● Exercise
Output a verbatim copy of the data, cut off after the line that contains "there stays, a".

● Record set
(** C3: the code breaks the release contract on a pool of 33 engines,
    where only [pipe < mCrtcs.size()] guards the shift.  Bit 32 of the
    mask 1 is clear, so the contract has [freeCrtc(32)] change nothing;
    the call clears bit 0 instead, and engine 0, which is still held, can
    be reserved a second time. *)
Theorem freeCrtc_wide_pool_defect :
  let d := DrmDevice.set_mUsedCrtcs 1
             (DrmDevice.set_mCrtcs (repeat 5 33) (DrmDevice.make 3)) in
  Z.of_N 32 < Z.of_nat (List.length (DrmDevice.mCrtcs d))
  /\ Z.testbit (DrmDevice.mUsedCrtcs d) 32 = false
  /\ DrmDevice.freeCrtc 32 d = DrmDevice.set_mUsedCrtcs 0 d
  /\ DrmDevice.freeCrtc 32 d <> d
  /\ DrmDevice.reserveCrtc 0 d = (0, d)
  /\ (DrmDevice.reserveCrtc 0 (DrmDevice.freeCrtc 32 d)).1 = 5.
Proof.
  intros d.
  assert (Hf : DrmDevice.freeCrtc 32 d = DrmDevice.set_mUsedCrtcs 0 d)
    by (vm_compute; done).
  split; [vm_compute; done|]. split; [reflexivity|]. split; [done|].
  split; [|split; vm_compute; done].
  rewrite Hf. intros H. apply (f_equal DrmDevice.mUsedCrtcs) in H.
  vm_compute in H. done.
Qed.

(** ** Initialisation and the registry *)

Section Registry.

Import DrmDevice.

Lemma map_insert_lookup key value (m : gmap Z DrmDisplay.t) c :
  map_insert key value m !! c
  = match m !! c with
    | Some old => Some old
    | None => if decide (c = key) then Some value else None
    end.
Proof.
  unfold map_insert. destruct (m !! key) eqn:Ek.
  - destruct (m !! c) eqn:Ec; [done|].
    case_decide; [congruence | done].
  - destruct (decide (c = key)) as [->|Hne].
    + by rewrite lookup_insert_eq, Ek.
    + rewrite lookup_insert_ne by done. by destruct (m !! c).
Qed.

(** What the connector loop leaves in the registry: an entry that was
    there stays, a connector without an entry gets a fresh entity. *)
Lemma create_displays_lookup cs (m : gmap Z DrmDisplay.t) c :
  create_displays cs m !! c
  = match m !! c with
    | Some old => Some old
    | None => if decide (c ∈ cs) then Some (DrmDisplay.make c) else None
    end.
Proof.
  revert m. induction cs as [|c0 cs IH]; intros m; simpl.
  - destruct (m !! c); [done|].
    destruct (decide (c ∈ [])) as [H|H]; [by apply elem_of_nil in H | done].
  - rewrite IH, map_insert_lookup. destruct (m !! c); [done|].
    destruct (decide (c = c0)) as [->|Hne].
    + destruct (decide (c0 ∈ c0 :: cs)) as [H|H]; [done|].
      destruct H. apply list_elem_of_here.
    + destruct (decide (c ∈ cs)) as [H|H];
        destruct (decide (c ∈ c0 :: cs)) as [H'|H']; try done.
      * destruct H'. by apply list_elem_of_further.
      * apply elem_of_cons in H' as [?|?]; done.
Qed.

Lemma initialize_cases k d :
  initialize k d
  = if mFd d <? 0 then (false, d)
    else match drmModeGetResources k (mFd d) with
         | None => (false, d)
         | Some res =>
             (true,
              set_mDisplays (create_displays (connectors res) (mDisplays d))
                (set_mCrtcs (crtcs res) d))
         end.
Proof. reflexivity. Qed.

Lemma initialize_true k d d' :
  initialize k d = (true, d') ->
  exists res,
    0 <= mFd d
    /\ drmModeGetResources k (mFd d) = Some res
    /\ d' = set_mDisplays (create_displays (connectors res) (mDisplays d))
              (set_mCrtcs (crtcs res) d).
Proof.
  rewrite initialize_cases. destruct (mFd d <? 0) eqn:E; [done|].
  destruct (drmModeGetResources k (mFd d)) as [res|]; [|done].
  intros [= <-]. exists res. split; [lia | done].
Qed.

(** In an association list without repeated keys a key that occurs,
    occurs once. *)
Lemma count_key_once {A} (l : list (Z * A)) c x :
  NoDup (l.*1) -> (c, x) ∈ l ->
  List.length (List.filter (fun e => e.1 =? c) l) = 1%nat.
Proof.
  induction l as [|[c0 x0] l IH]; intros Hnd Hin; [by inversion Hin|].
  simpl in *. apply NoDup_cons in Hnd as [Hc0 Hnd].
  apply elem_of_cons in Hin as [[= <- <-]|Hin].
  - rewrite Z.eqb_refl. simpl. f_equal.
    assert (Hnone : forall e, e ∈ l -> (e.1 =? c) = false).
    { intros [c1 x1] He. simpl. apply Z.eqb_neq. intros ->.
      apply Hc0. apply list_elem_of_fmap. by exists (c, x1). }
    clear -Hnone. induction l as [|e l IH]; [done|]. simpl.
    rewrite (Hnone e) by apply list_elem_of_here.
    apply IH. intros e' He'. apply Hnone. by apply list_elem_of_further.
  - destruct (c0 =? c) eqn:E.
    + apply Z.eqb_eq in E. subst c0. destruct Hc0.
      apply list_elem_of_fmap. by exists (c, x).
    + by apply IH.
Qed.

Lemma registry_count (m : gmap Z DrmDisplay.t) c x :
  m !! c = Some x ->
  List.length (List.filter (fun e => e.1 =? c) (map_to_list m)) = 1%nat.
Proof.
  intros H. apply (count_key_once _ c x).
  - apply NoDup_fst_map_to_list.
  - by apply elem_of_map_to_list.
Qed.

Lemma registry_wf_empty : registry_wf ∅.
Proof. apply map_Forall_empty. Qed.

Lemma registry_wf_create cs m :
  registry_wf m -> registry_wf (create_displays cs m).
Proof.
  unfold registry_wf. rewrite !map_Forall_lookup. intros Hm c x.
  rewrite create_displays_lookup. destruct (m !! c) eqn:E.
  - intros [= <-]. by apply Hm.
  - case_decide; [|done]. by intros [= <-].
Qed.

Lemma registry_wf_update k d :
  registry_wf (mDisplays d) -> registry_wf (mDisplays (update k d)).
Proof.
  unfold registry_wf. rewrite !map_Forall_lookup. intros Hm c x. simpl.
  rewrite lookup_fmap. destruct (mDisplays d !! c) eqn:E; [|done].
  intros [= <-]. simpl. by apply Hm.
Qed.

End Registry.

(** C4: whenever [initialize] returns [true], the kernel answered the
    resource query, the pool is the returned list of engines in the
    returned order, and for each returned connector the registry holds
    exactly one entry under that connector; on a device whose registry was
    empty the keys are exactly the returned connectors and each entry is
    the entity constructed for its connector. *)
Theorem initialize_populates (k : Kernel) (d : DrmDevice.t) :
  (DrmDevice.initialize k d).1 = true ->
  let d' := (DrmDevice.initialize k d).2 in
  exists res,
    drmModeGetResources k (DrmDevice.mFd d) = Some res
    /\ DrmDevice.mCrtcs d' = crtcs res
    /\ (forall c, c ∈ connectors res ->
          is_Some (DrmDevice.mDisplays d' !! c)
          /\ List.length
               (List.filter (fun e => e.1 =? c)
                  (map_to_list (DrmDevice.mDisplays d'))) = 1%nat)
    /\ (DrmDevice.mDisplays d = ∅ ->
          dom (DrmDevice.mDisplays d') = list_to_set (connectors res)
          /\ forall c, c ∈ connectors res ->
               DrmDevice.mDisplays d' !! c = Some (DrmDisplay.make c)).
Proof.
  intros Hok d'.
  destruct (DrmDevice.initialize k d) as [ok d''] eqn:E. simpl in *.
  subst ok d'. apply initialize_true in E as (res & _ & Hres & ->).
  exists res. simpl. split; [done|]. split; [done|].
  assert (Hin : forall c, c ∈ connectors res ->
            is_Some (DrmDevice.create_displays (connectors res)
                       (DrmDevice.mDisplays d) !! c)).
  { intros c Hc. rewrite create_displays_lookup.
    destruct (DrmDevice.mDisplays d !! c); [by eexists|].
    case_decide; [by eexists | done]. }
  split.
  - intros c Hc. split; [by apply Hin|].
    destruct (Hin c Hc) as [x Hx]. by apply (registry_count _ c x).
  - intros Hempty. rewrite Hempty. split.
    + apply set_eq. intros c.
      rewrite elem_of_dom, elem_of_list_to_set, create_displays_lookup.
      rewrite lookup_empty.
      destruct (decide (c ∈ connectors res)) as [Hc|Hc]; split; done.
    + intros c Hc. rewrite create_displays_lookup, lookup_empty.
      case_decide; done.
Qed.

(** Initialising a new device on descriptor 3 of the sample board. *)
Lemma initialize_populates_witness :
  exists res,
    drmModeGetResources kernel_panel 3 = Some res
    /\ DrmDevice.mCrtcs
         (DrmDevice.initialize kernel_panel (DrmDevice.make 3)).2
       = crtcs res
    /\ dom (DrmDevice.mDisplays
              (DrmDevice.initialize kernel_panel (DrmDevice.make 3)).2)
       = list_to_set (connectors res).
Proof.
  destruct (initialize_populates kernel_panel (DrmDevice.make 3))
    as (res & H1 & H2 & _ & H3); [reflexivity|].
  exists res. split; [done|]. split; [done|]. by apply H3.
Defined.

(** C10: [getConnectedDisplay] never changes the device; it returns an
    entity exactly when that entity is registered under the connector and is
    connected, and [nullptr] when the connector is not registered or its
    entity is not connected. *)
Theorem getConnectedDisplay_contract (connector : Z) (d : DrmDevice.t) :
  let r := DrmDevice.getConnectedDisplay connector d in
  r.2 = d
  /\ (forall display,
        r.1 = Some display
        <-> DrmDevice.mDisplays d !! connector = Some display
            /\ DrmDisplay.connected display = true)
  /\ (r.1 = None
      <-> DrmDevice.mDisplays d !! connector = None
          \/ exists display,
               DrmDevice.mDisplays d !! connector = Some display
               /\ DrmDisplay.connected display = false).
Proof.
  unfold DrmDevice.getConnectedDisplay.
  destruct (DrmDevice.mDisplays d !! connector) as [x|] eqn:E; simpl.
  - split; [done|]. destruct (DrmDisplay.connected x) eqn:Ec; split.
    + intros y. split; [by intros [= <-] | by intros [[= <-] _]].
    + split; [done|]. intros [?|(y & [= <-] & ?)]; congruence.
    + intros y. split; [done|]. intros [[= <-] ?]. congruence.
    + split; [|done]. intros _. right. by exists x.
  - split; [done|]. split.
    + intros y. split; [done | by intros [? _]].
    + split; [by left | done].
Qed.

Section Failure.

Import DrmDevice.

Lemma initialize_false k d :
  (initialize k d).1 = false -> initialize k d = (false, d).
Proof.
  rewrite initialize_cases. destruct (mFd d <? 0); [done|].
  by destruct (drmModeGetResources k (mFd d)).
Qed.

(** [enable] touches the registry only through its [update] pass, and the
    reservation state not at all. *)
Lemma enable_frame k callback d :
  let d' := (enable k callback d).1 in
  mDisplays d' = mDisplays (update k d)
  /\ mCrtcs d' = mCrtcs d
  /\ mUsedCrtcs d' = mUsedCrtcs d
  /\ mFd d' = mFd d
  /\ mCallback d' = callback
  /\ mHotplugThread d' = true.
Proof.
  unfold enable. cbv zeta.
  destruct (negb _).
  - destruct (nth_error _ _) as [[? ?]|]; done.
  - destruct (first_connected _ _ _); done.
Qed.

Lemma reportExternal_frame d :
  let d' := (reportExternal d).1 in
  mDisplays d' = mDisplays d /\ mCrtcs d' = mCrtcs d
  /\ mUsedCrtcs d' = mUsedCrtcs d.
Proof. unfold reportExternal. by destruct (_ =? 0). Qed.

● Problem solution
(** C3: the code breaks the release contract on a pool of 33 engines,
    where only [pipe < mCrtcs.size()] guards the shift.  Bit 32 of the
    mask 1 is clear, so the contract has [freeCrtc(32)] change nothing;
    the call clears bit 0 instead, and engine 0, which is still held, can
    be reserved a second time. *)
Theorem freeCrtc_wide_pool_defect :
  let d := DrmDevice.set_mUsedCrtcs 1
             (DrmDevice.set_mCrtcs (repeat 5 33) (DrmDevice.make 3)) in
  Z.of_N 32 < Z.of_nat (List.length (DrmDevice.mCrtcs d))
  /\ Z.testbit (DrmDevice.mUsedCrtcs d) 32 = false
  /\ DrmDevice.freeCrtc 32 d = DrmDevice.set_mUsedCrtcs 0 d
  /\ DrmDevice.freeCrtc 32 d <> d
  /\ DrmDevice.reserveCrtc 0 d = (0, d)
  /\ (DrmDevice.reserveCrtc 0 (DrmDevice.freeCrtc 32 d)).1 = 5.
Proof.
  intros d.
  assert (Hf : DrmDevice.freeCrtc 32 d = DrmDevice.set_mUsedCrtcs 0 d)
    by (vm_compute; done).
  split; [vm_compute; done|]. split; [reflexivity|]. split; [done|].
  split; [|split; vm_compute; done].
  rewrite Hf. intros H. apply (f_equal DrmDevice.mUsedCrtcs) in H.
  vm_compute in H. done.
Qed.

(** ** Initialisation and the registry *)

Section Registry.

Import DrmDevice.

Lemma map_insert_lookup key value (m : gmap Z DrmDisplay.t) c :
  map_insert key value m !! c
  = match m !! c with
    | Some old => Some old
    | None => if decide (c = key) then Some value else None
    end.
Proof.
  unfold map_insert. destruct (m !! key) eqn:Ek.
  - destruct (m !! c) eqn:Ec; [done|].
    case_decide; [congruence | done].
  - destruct (decide (c = key)) as [->|Hne].
    + by rewrite lookup_insert_eq, Ek.
    + rewrite lookup_insert_ne by done. by destruct (m !! c).
Qed.

(** What the connector loop leaves in the registry: an entry that was
    there stays, a connector without an entry gets a fresh entity. *)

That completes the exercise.